How does natural selection create and maintain discrete phenotypic variation?

Evolution by natural selection cannot occur without phenotypic and genetic variation, yet selection depletes this very stock of variation. How does variation persist despite chronic selection? Polymorphism offers insight into this question because phenotypic variation can be partitioned into discrete “morphs”, often corresponding to simple genetic differences at one or several loci. On the Great Bahamas Bank, female brown anoles exhibit one of three distinct dorsal patterns: Diamond (D), Bar (B), and intermediate Diamond-Bar (DB) morphs (Fig. 1). Ryan Calsbeek, Lauren Bonvini and I have begun to study this sex-limited polymorphism to elucidate its genetic basis and determine whether it is maintained by natural selection.

Related Papers

Calsbeek, R., L. Bonvini and R. M. Cox. 2009. Geographic variation, frequency-dependent selection, and the maintenance of a female-limited polymorphism. Evolution

Check out Ryan Calsbeek’s lab for other papers related to the evolution of polymorphism in anoles.

Figure 2. Left panels depict two primary study islands in The Bahamas. Center panels show the relative frequencies of Diamond (D), Diamond-Bar (DB), and Bar (B) morphs at 13 individual sites located on these two major islands and their offshore cays. Right panels show the mean frequency of each morph across sites on each major island. From Calsbeek et al. (2009)

Figure 1. Photos of female brown anoles, illustrating typical variation within and between the three dorsal pattern morphs. From Calsbeek et al. (2009).

Geographic variation. One striking aspect of this dorsal-pattern polymorphism is that the frequency of alternative morphs varies between the islands of Eleuthera and Great Exuma. Diamond-Bar females are common on each island, but Diamond females are rare on Eleuthera, whereas Bar females are rare on Great Exuma (Fig. 2). These patterns are highly consistent across separate populations on each island, with the notable exception of several barrier cays offshore from Great Exuma. On two of these cays, the “rare” Bar morph has been lost, but on a third cay, the “common” Diamond morph is almost entirely absent (Fig. 2). This geographic variation raises interesting questions about the ways in which natural selection, gene flow, and genetic drift interact to shape biological variation.
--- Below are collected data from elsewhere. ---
(* ===== verification/TSMStore.v ===== *)
(** * TSM files end to end

    The block codec of [encoding.go] keeps the promise that the files need, and
    the two main theorems about the files: what is written can be read back,
    and deletions survive reopening. *)

From S2P Require Import Prelude Bytes Simple8b TimeCodec StringCodec FloatCodec ValueCodec Blocks BlockFacts Values TypedValues Varint TSMWriter TSMIndex TSMIndexFacts TSMDelete Tombstone TSMReader TSMFile TSMDurable.

(** ** The blocks of [encoding.go] *)

Section Codec.
Context `{S8 : Simple8b} `{SN : Snappy} `{BS : BitStream}.
Context `{L8 : !Simple8bLaws} `{LS : !SnappyLaws} `{LB : !BitStreamLaws}.
(** The encoders of the pools, and [tsdb.EOF] of influxdb. *)
Context (p : encoders) (tsdb_EOF : Z).

#[export] Instance value_blocks : BlockCodec Value decoders :=
  {| bc_time := Value_UnixNano tsdb_EOF; bc_Encode a := Encode a p; bc_Decode := DecodeBlock |}.

(** A block that decodes to values has a type. *)
Lemma decoded_type b q a q' : DecodeBlock b q = (Some (a, None), q') -> exists t, BlockType b = Ok t.
Proof.
  unfold DecodeBlock. destruct (zlen b <=? 1); [discriminate|]. destruct (BlockType b) as [t|e|]; [eauto|discriminate|discriminate].
Qed.

Lemma fresh_usable : usable decoders_ex.
Proof. split; reflexivity. Qed.

(** *** Reading a block of one type *)

Definition read_typed {V} {VC : ValueCodec V} (m : mmapAccessor) (e : IndexEntry) (td : TimeDecoder) (vd : vc_dec)
    : res werr (list (tv V)) * TimeDecoder * vc_dec :=
  if zlen (mapped m) <? i64 (Offset e + Size e) then (Err ErrTSMClosed, td, vd)
  else match block_bytes (mapped m) e with
       | None => (Panic, td, vd)
       | Some block =>
           match DecodeBlockOf block td vd with
           | (Some (l, None), td', vd') => (Ok l, td', vd')
           | (Some (_, Some x), td', vd') => (Err (ErrBlock x), td', vd')
           | (None, td', vd') => (Panic, td', vd')
           end
       end.

Definition readFloatBlock := read_typed (VC := float_codec).
Definition readIntegerBlock := read_typed (VC := integer_codec).
Definition readUnsignedBlock := read_typed (VC := unsigned_codec).
Definition readStringBlock := read_typed (VC := string_codec).
Definition readBooleanBlock := read_typed (VC := boolean_codec).

#[export] Instance value_blocks_laws : BlockCodecLaws value_blocks.
Proof.
  refine {| bc_storable a := storable a /\ zlen a < 2 ^ 58; bc_usable := usable |}.
  intros a Hne [Hs Hz]. destruct (Encode_decodes a p Hne Hs Hz) as (b & E & _ & R). destruct (R _ fresh_usable) as (q' & Hd & _).
  destruct (decoded_type _ _ _ _ Hd) as [t Ht]. exists b, t. auto.
Defined.

End Codec.

(** ** The theorems *)

Section Store.
Context {V D : Type} `{BC : BlockCodec V D} {BL : BlockCodecLaws BC}.
Context `{BU : BytesUtil} {UL : BytesUtilLaws} `{GZ : Gzip} {GL : GzipLaws}.

(** C15 (round trip). Columns of blocks, keys in order and times increasing, that
    fit into two gigabytes are written without error; the file opens,
    its index lists exactly the keys in order, and reading all of a key gives
    back its values, for a key that was not written none. *)
Theorem tsm_file_roundtrip (Sort_entries : list IndexEntry -> list IndexEntry) (cs : list column) :
  columns_ok cs -> cs <> [] -> 13 + data_size cs + index_size cs < 2 ^ 31 ->
  exists t r, write_file Sort_entries cs NewTSMWriter = (Ok tt, t) /\ NewTSMReader (tw_out t) None = Ok r
    /\ ix_KeyCount (rd_index r) = zlen cs
    /\ (forall i c, cs !! i = Some c -> res_map (fun x => x.1.1) (ix_Key (rd_index r) (Z.of_nat i)) = Ok c.1)
    /\ reads r (column_values cs).
Proof.
  intros Hc Hne Hz. destruct (write_file_tsm Sort_entries cs Hc Hne Hz) as (t & Ew & Hb & Hl).
  destruct (open_shows _ _ Hb Hc ltac:(lia)) as (d & live & Ei & Hs). set (r := mkRD 0 (mkMA (Some (tw_out t)) 1 1) d None (zlen (tw_out t))).
  exists t, r. split; [exact Ew|]. split; [unfold NewTSMReader; rewrite Ei; reflexivity|]. cbn [rd_index r].
  pose proof (sh_keys _ _ _ _ Hs) as K. split; [|split].
  - unfold ix_KeyCount. rewrite (rep_offsets _ _ (sh_rep _ _ _ _ Hs)). apply (f_equal length) in K. rewrite !length_map in K. unfold zlen. rewrite length_map, K. reflexivity.
  - intros i c Hi. assert (map (fun x => s_key x.2) live !! i = Some c.1) as E by (unfold column in *; rewrite K, list_lookup_fmap, Hi; reflexivity).
    rewrite list_lookup_fmap in E. destruct (live !! i) as [[ofs s]|] eqn:El; [|discriminate]. cbn in E. injection E as E.
    rewrite (Key_live _ _ _ _ _ (sh_rep _ _ _ _ Hs) El). cbn. rewrite E. reflexivity.
  - assert (reads r (undeleted cs [])) as R.
    { apply (reads_undeleted (tw_out t) cs [] r []); auto; [|lia]. split; cbn; [eauto|exact (shows_after _ _ _ _ Hs)|split; [constructor|reflexivity]]. }
    intros key q Hq. destruct (R key q Hq) as (q' & E & Hq'). exists q'. split; [|exact Hq']. rewrite E. do 2 f_equal.
    unfold undeleted. cbn. induction (column_values cs key) as [|v l IH]; [reflexivity|]. cbn. f_equal. exact IH.
Qed.

(** C16 (durability of deletes). After any sequence of range deletions, each of
    sorted keys, the reader shows for every key exactly the values no deletion
    hit; and so does a reader that opens the file anew together with the
    tombstone file the deletions left. *)
Theorem deletes_durable (Sort_entries : list IndexEntry -> list IndexEntry) (cs : list column) (l : list deletion) :
  columns_ok cs -> cs <> [] -> 13 + data_size cs + index_size cs < 2 ^ 31 -> Forall deletion_ok l ->
  exists t r r' r2, write_file Sort_entries cs NewTSMWriter = (Ok tt, t) /\ NewTSMReader (tw_out t) None = Ok r
    /\ delete_all l r = (Ok tt, r') /\ reads r' (undeleted cs l)
    /\ NewTSMReader (tw_out t) (rd_tomb r') = Ok r2 /\ reads r2 (undeleted cs l).
Proof.
  intros Hc Hne Hz Hl. destruct (write_file_tsm Sort_entries cs Hc Hne Hz) as (t & Ew & Hb & Hlen).
  assert (zlen (tw_out t) < 2 ^ 31) as Hlt by lia.
  destruct (open_reader _ _ [] None Hb Hc Hlt) as (r & Er & Hr & _); [split; [constructor|reflexivity]|].
  destruct (delete_all_reader _ _ _ _ l Hr Hc Hl) as (r' & T & Ed & Hr' & Hh).
  destruct (open_reader _ _ T (rd_tomb r') Hb Hc Hlt (ro_file _ _ _ _ Hr')) as (r2 & E2 & Hr2 & _).
  exists t, r, r', r2. split; [exact Ew|]. split; [exact Er|]. split; [exact Ed|].
  split; [|split; [exact E2|]]; (eapply reads_undeleted; [eassumption|exact Hc|exact Hlt|]); intros key v Hv; rewrite (Hh key v Hv); reflexivity.
Qed.

(** On an index that represents series, [DeleteRange] never fails
    or panics, the result again represents series, and what the index says to
    contain afterwards is what it said before without the given times of the
    given keys: whether it drops keys, records tombstones, or finds that the
    tombstones of a key have grown over all of it. *)
Theorem delete_range_exact (d : indirectIndex) (live : list (Z * series)) (keys : list (list Z)) (mn mx : Z) :
  ix_rep d live -> timed d live -> tombstones_ok d -> is_i64 mn -> is_i64 mx ->
  exists d' live', ix_DeleteRange keys mn mx d = (Ok tt, d') /\ ix_rep d' live' /\ timed d' live' /\ tombstones_ok d'
    /\ forall key t, is_i64 t ->
       ix_ContainsValue d' key t = res_map (fun b => b && negb (hit keys mn mx key t)) (ix_ContainsValue d key t).
Proof.
  intros R T TO Hmn Hmx. destruct (DeleteRange_ok d live keys mn mx R T TO (conj Hmn Hmx)) as (d' & E & live' & R' & T' & TO' & _ & Hv).
  exists d', live'. split; [exact E|]. split; [exact R'|]. split; [exact T'|]. split; [exact TO'|]. intros key t Ht.
  rewrite (ContainsValue_visible _ _ _ _ R'), (ContainsValue_visible _ _ _ _ R), (Hv key t Ht). reflexivity.
Qed.

End Store.

(** ** Witnesses *)

#[local] Existing Instance plain_words.
#[local] Existing Instance list_stream.
#[local] Instance id_snappy : Snappy := {| snappy_Encode b := b; snappy_Decode := Some |}.
#[local] Instance id_snappy_laws : SnappyLaws.
Proof. split. reflexivity. Defined.

#[local] Instance list_bytesutil : BytesUtil := {|
  SearchBytesFixed a f := Search (zlen a) (fun i => match a !! Z.to_nat i with Some x => f x | None => true end);
  bytesutil_IsSorted l := bool_decide (StronglySorted bytes_le l);
  bytesutil_Sort := merge_sort bytes_le |}.

#[local] Instance bytes_le_total : Total bytes_le.
Proof.
  intros a b. rewrite !bytes_le_lt. destruct (bytes_trichotomy a b) as [H|[H|H]]; auto.
Qed.
#[local] Instance bytes_le_transitive : Transitive bytes_le.
Proof. intros a b c. apply bytes_le_trans. Qed.

#[local] Instance list_bytesutil_laws : BytesUtilLaws.
Proof.
  split.
  - intros a f H. cbn [SearchBytesFixed list_bytesutil].
    destruct (Search_spec (zlen a) (fun i => match a !! Z.to_nat i with Some x => f x | None => true end) (zlen_nonneg a)) as (H1 & H2 & H3).
    { intros i j Hi Hj Hx. destruct (lookup_lt_is_Some_2 a (Z.to_nat j)) as [y Hy]; [unfold zlen in Hj; lia|]. rewrite Hy.
      destruct (lookup_lt_is_Some_2 a (Z.to_nat i)) as [x Hx']; [unfold zlen in Hj; lia|]. rewrite Hx' in Hx. eapply H; [exact Hx'|exact Hy|lia|exact Hx]. }
    set (n := Search _ _) in H1, H2, H3 |- *.
    split; [exact H1|]. split; intros i x Hi Hlt; pose proof (lookup_lt_Some _ _ _ Hi) as L.
    + specialize (H2 (Z.of_nat i) ltac:(lia)). cbn in H2. rewrite Nat2Z.id, Hi in H2. exact H2.
    + specialize (H3 (Z.of_nat i) ltac:(unfold zlen; lia)). cbn in H3. rewrite Nat2Z.id, Hi in H3. exact H3.
  - intros l H. apply bool_decide_eq_true in H. exact H.
  - intros l. split; [apply merge_sort_Permutation|apply StronglySorted_merge_sort; exact _].
Qed.

#[local] Instance id_gzip : Gzip := {| gzip b := b; gunzip b := Some (b, GzEOF) |}.
#[local] Instance id_gzip_laws : GzipLaws.
Proof. split. reflexivity. Qed.

#[local] Instance ex_blocks : BlockCodec Value decoders := value_blocks encoders_ex 0.
#[local] Instance ex_blocks_laws : BlockCodecLaws ex_blocks :=
  value_blocks_laws (L8 := plain_laws) (LB := list_stream_laws) encoders_ex 0.

(** Two series: one of strings in two blocks, one of booleans. *)
Definition strings2_ex : list (tv (list Z)) := [mkTV 3000 [111]; mkTV 4000 [112; 113]].
Definition columns_ex : list column :=
  [([99; 112; 117], [map VString strings_ex; map VString strings2_ex]); ([109; 101; 109], [map VBoolean booleans_ex])].

Lemma string_block_ok (l : list (tv (list Z))) :
  l <> [] -> Forall (fun x => is_i64 (unixnano x)) l -> StronglySorted (fun x y => unixnano x < unixnano y) l -> storable (map VString l) ->
  zlen l < 2 ^ 58 -> block_ok (map VString l).
Proof.
  intros Hne Ht Hs Hst Hz. split; [destruct l; [contradiction|discriminate]|]. split; [split; [exact Hst|rewrite zlen_map; exact Hz]|]. split.
  - clear -Hs. induction Hs as [|x l H IH F]; [constructor|]. cbn. constructor; [exact IH|]. rewrite Forall_map. exact F.
  - rewrite Forall_map. exact Ht.
Qed.

Lemma columns_ex_ok : columns_ok columns_ex.
Proof.
  assert (block_ok (map VString strings_ex)) as B1.
  { apply string_block_ok; [discriminate| | |apply st_string; [|vm_compute; reflexivity]|vm_compute; reflexivity]; repeat constructor; vm_compute; congruence. }
  assert (block_ok (map VString strings2_ex)) as B2.
  { apply string_block_ok; [discriminate| | |apply st_string; [|vm_compute; reflexivity]|vm_compute; reflexivity]; repeat constructor; vm_compute; congruence. }
  assert (block_ok (map VBoolean booleans_ex)) as B3.
  { split; [discriminate|]. split; [split; [apply st_boolean; repeat constructor; vm_compute; congruence|vm_compute; reflexivity]|].
    split; repeat constructor; vm_compute; congruence. }
  split; [|repeat constructor]. apply Forall_cons. split; [|apply Forall_singleton].
  - split; [split; vm_compute; congruence|]. split; [split; vm_compute; congruence|]. split; [repeat (apply Forall_cons; split; [assumption|]); apply Forall_nil; exact I|].
    repeat constructor.
  - split; [split; vm_compute; congruence|]. split; [split; vm_compute; congruence|]. split; [apply Forall_singleton; exact B3|repeat constructor].
Qed.

Definition no_sort (l : list IndexEntry) : list IndexEntry := l.

Lemma columns_ex_size : 13 + data_size columns_ex + index_size columns_ex < 2 ^ 31.
Proof. vm_compute. reflexivity. Qed.

Lemma tsm_file_roundtrip_witness :
  exists t r, write_file no_sort columns_ex NewTSMWriter = (Ok tt, t) /\ NewTSMReader (tw_out t) None = Ok r
    /\ ix_KeyCount (rd_index r) = 2 /\ reads r (column_values columns_ex).
Proof.
  destruct (tsm_file_roundtrip no_sort columns_ex columns_ex_ok) as (t & r & H1 & H2 & H3 & _ & H4); [discriminate|exact columns_ex_size|].
  exists t, r. auto.
Defined.

(** The middle of the strings, then all of the booleans. *)
Definition deletions_ex : list deletion := [mkDel [[99; 112; 117]] 1500 3500; mkDel [[97]; [109; 101; 109]] 0 20].

Lemma deletions_ex_ok : Forall deletion_ok deletions_ex.
Proof. repeat constructor; vm_compute; congruence. Qed.

Lemma deletes_durable_witness :
  (exists t r r' r2, write_file no_sort columns_ex NewTSMWriter = (Ok tt, t) /\ NewTSMReader (tw_out t) None = Ok r
    /\ delete_all deletions_ex r = (Ok tt, r') /\ reads r' (undeleted columns_ex deletions_ex)
    /\ NewTSMReader (tw_out t) (rd_tomb r') = Ok r2 /\ reads r2 (undeleted columns_ex deletions_ex))
  /\ undeleted columns_ex deletions_ex [99; 112; 117] = [VString (mkTV 1000 [104; 105]); VString (mkTV 4000 [112; 113])]
  /\ undeleted columns_ex deletions_ex [109; 101; 109] = [].
Proof.
  split; [|split; vm_compute; reflexivity].
  apply (deletes_durable no_sort columns_ex deletions_ex columns_ex_ok); [discriminate|exact columns_ex_size|exact deletions_ex_ok].
Defined.

(** One series of two blocks; a tombstone over the first grows over all of it. *)
Definition series_ex : list series := [mkSeries [99] 1 [mkEntry 10 20 5 30; mkEntry 30 40 35 30]].
Definition index_ex : indirectIndex := (ix_UnmarshalBinary (enc_index series_ex) NewIndirectIndex).2.

Lemma delete_range_exact_witness :
  exists d' live', ix_DeleteRange [[99]] 10 25 index_ex = (Ok tt, d') /\ ix_rep d' live' /\ timed d' live' /\ tombstones_ok d'
    /\ forall key t, is_i64 t ->
       ix_ContainsValue d' key t = res_map (fun b => b && negb (hit [[99]] 10 25 key t)) (ix_ContainsValue index_ex key t).
Proof.
  destruct (UnmarshalBinary_index series_ex NewIndirectIndex) as (d & E & R & Et & _ & Emn & Emx & _).
  - discriminate.
  - repeat constructor; vm_compute; congruence.
  - repeat constructor.
  - vm_compute. reflexivity.
  - assert (index_ex = d) as -> by (unfold index_ex; rewrite E; reflexivity).
    apply (delete_range_exact d (place 0 series_ex) [[99]] 10 25 R).
    + unfold timed. rewrite Emn, Emx. repeat constructor; vm_compute; congruence.
    + intros k. unfold ix_TombstoneRange. rewrite Et. cbn [ix_tombstones NewIndirectIndex]. rewrite lookup_empty. constructor.
    + vm_compute. split; congruence.
    + vm_compute. split; congruence.
Defined.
Genetic basis. Breeding studies reveal that dorsal pattern has a strong genetic basis, although the most parsimonious mechanism for inheritance involves at least two loci. One locus appears to control the expression of the Diamond and Bar phenotypes, while a second locus exerts an epistatic effect that overrides the production of these “pure” phenotypes to produce the Diamond-Bar pattern. Pinpointing the details of this genetic mechanism is complicated by the fact that males do not express the polymorphism.

Adaptive significance. One hypothesis for geographic variation in polymorphism is that natural selection favors different morphs on different islands, with inter-island dispersal potentially maintaing genetic variation despite selection. However, our results do not indicate any difference in morph-specific selection between Eleuthera and Great Exuma. In other species, polymorphism can be maintained by negative frequency-dependent selection (i.e., selection favors the rare morph). Our results suggest an alternative scenario:

Fitness (adult viability) is independent of relative frequency in Diamond and Bar morphs, but it increases dramatically with relative frequency in Diamond-Bar females (Fig. 3). Typically, this type of positive frequency-dependence should eliminate variation by driving one morph to fixation. However, in brown anoles, the genetics of the dorsal pattern may actually maintain the polymorphism. Because the epistatic Diamond-Bar locus overrides the “pure” Diamond and Bar phenotypes, selection favoring Diamon-Bar phenotypes should maintain both D and B alleles in the population. These D and B alleles, along with alternative alleles at the epistatic locus, may also be sheltered from selection in males, where they do not influence dorsal phenotype. We are currently investigating potential morph differences in other components of fitness, such as fecundity, and are planning to characterize the geographic mosaic of this polymorphism across a larger spatial scale throughout the entire Bahamas archipelago.

Figure 3. Relative fitness as a function of frequency for Diamond (black), Bar (gray), and Diamond-Bar (white) morphs. Points represents initial frequencies and subsequent survival for a given year of study.